#### Work required
Word for word, repeat the lines of the records from the one containing "Section Pipeline." through the last line, both included.

(Stored entries)
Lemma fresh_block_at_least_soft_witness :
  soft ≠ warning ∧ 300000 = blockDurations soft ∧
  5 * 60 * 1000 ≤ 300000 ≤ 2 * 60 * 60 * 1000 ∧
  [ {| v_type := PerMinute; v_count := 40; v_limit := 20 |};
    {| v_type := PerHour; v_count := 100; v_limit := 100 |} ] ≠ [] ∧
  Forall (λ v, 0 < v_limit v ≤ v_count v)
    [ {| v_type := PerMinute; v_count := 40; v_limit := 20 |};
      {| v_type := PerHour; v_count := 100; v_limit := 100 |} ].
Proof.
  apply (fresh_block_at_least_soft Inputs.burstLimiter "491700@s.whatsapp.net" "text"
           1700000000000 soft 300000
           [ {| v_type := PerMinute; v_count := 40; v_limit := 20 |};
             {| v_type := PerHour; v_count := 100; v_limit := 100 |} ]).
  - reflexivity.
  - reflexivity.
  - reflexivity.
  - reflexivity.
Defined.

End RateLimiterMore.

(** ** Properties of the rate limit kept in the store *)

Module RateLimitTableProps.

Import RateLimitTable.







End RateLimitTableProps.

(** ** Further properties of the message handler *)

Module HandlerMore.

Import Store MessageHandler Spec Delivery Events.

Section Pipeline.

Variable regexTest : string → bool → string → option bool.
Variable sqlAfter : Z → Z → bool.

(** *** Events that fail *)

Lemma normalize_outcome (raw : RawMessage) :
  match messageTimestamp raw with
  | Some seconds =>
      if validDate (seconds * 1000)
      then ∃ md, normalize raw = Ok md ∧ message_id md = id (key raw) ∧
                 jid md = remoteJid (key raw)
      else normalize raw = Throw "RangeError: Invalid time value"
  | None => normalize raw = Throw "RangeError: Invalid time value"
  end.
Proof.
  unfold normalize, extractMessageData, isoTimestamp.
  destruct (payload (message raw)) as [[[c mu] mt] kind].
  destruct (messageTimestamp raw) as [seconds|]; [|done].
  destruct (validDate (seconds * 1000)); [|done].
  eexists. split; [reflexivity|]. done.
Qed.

#### Your response
Section Pipeline.

Variable regexTest : string → bool → string → option bool.
Variable sqlAfter : Z → Z → bool.

(** *** Events that fail *)

Lemma normalize_outcome (raw : RawMessage) :
  match messageTimestamp raw with
  | Some seconds =>
      if validDate (seconds * 1000)
      then ∃ md, normalize raw = Ok md ∧ message_id md = id (key raw) ∧
                 jid md = remoteJid (key raw)
      else normalize raw = Throw "RangeError: Invalid time value"
  | None => normalize raw = Throw "RangeError: Invalid time value"
  end.
Proof.
  unfold normalize, extractMessageData, isoTimestamp.
  destruct (payload (message raw)) as [[[c mu] mt] kind].
  destruct (messageTimestamp raw) as [seconds|]; [|done].
  destruct (validDate (seconds * 1000)); [|done].
  eexists. split; [reflexivity|]. done.
Qed.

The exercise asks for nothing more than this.